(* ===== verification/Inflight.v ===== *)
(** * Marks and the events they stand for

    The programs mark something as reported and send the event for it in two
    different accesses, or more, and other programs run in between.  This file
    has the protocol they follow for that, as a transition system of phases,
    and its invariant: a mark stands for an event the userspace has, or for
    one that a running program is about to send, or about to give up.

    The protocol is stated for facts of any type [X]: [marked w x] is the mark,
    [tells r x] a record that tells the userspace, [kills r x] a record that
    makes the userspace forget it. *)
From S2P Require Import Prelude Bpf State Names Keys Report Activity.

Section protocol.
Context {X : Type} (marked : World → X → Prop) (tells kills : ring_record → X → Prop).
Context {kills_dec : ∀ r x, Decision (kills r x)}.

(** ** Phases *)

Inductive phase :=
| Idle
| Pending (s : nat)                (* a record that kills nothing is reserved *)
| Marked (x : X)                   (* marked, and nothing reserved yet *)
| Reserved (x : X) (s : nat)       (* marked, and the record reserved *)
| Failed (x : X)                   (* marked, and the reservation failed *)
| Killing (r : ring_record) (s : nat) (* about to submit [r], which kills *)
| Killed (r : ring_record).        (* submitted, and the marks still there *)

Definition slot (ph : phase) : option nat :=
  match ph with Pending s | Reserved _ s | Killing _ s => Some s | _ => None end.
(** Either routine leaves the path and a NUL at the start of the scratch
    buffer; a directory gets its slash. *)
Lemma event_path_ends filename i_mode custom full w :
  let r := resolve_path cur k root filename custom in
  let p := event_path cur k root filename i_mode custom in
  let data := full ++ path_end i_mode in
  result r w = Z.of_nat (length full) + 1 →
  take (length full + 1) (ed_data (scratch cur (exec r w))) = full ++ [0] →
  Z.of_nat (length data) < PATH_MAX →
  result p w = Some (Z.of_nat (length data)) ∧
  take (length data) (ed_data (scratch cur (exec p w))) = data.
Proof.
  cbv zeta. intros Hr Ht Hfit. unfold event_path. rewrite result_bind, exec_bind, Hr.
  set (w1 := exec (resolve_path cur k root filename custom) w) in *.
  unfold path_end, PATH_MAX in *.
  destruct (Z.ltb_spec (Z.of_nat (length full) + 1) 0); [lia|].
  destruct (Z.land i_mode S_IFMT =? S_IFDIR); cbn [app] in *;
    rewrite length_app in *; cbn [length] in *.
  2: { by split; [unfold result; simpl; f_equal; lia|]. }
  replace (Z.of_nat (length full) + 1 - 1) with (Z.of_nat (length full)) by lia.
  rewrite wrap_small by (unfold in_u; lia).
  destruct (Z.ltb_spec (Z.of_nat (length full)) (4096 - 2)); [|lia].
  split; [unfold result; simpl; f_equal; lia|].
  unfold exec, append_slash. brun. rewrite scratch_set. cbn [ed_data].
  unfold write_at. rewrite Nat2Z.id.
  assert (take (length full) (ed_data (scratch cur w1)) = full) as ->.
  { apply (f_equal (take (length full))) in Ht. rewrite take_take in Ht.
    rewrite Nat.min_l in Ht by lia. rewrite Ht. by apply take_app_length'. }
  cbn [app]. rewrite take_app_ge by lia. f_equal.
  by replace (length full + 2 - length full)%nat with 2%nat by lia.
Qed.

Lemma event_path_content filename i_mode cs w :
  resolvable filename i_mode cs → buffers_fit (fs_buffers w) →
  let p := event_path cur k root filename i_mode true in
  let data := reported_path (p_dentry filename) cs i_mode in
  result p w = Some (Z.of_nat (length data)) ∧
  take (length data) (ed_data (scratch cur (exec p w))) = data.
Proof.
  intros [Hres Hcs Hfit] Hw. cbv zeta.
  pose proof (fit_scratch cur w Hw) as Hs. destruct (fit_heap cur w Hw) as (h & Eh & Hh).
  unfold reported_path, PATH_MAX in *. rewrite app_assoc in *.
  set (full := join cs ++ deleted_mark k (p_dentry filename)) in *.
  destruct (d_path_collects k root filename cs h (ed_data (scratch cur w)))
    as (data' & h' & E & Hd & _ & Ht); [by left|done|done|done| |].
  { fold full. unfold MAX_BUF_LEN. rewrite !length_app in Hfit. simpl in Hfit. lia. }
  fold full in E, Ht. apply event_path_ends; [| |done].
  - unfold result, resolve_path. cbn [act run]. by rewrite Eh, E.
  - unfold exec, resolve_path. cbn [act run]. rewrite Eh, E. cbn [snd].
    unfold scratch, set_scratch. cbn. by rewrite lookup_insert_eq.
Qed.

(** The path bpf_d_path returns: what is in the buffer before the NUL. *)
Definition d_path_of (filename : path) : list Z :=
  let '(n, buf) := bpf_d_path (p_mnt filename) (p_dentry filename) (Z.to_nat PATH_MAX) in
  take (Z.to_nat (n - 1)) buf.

════════════════════

REQUIRED WORK> Repeat the entries shown above, every one, word for word.

RESULT BELOW>
(* ===== verification/Inflight.v ===== *)
(** * Marks and the events they stand for

    The programs mark something as reported and send the event for it in two
    different accesses, or more, and other programs run in between.  This file
    has the protocol they follow for that, as a transition system of phases,
    and its invariant: a mark stands for an event the userspace has, or for
    one that a running program is about to send, or about to give up.

    The protocol is stated for facts of any type [X]: [marked w x] is the mark,
    [tells r x] a record that tells the userspace, [kills r x] a record that
    makes the userspace forget it. *)
From S2P Require Import Prelude Bpf State Names Keys Report Activity.

Section protocol.
Context {X : Type} (marked : World → X → Prop) (tells kills : ring_record → X → Prop).
Context {kills_dec : ∀ r x, Decision (kills r x)}.

(** ** Phases *)

Inductive phase :=
| Idle
| Pending (s : nat)                (* a record that kills nothing is reserved *)
| Marked (x : X)                   (* marked, and nothing reserved yet *)
| Reserved (x : X) (s : nat)       (* marked, and the record reserved *)
| Failed (x : X)                   (* marked, and the reservation failed *)
| Killing (r : ring_record) (s : nat) (* about to submit [r], which kills *)
| Killed (r : ring_record).        (* submitted, and the marks still there *)

Definition slot (ph : phase) : option nat :=
  match ph with Pending s | Reserved _ s | Killing _ s => Some s | _ => None end.
(** Either routine leaves the path and a NUL at the start of the scratch
    buffer; a directory gets its slash. *)
Lemma event_path_ends filename i_mode custom full w :
  let r := resolve_path cur k root filename custom in
  let p := event_path cur k root filename i_mode custom in
  let data := full ++ path_end i_mode in
  result r w = Z.of_nat (length full) + 1 →
  take (length full + 1) (ed_data (scratch cur (exec r w))) = full ++ [0] →
  Z.of_nat (length data) < PATH_MAX →
  result p w = Some (Z.of_nat (length data)) ∧
  take (length data) (ed_data (scratch cur (exec p w))) = data.
Proof.
  cbv zeta. intros Hr Ht Hfit. unfold event_path. rewrite result_bind, exec_bind, Hr.
  set (w1 := exec (resolve_path cur k root filename custom) w) in *.
  unfold path_end, PATH_MAX in *.
  destruct (Z.ltb_spec (Z.of_nat (length full) + 1) 0); [lia|].
  destruct (Z.land i_mode S_IFMT =? S_IFDIR); cbn [app] in *;
    rewrite length_app in *; cbn [length] in *.
  2: { by split; [unfold result; simpl; f_equal; lia|]. }
  replace (Z.of_nat (length full) + 1 - 1) with (Z.of_nat (length full)) by lia.
  rewrite wrap_small by (unfold in_u; lia).
  destruct (Z.ltb_spec (Z.of_nat (length full)) (4096 - 2)); [|lia].
  split; [unfold result; simpl; f_equal; lia|].
  unfold exec, append_slash. brun. rewrite scratch_set. cbn [ed_data].
  unfold write_at. rewrite Nat2Z.id.
  assert (take (length full) (ed_data (scratch cur w1)) = full) as ->.
  { apply (f_equal (take (length full))) in Ht. rewrite take_take in Ht.
    rewrite Nat.min_l in Ht by lia. rewrite Ht. by apply take_app_length'. }
  cbn [app]. rewrite take_app_ge by lia. f_equal.
  by replace (length full + 2 - length full)%nat with 2%nat by lia.
Qed.

Lemma event_path_content filename i_mode cs w :
  resolvable filename i_mode cs → buffers_fit (fs_buffers w) →
  let p := event_path cur k root filename i_mode true in
  let data := reported_path (p_dentry filename) cs i_mode in
  result p w = Some (Z.of_nat (length data)) ∧
  take (length data) (ed_data (scratch cur (exec p w))) = data.
Proof.
  intros [Hres Hcs Hfit] Hw. cbv zeta.
  pose proof (fit_scratch cur w Hw) as Hs. destruct (fit_heap cur w Hw) as (h & Eh & Hh).
  unfold reported_path, PATH_MAX in *. rewrite app_assoc in *.
  set (full := join cs ++ deleted_mark k (p_dentry filename)) in *.
  destruct (d_path_collects k root filename cs h (ed_data (scratch cur w)))
    as (data' & h' & E & Hd & _ & Ht); [by left|done|done|done| |].
  { fold full. unfold MAX_BUF_LEN. rewrite !length_app in Hfit. simpl in Hfit. lia. }
  fold full in E, Ht. apply event_path_ends; [| |done].
  - unfold result, resolve_path. cbn [act run]. by rewrite Eh, E.
  - unfold exec, resolve_path. cbn [act run]. rewrite Eh, E. cbn [snd].
    unfold scratch, set_scratch. cbn. by rewrite lookup_insert_eq.
Qed.

(** The path bpf_d_path returns: what is in the buffer before the NUL. *)
Definition d_path_of (filename : path) : list Z :=
  let '(n, buf) := bpf_d_path (p_mnt filename) (p_dentry filename) (Z.to_nat PATH_MAX) in
  take (Z.to_nat (n - 1)) buf.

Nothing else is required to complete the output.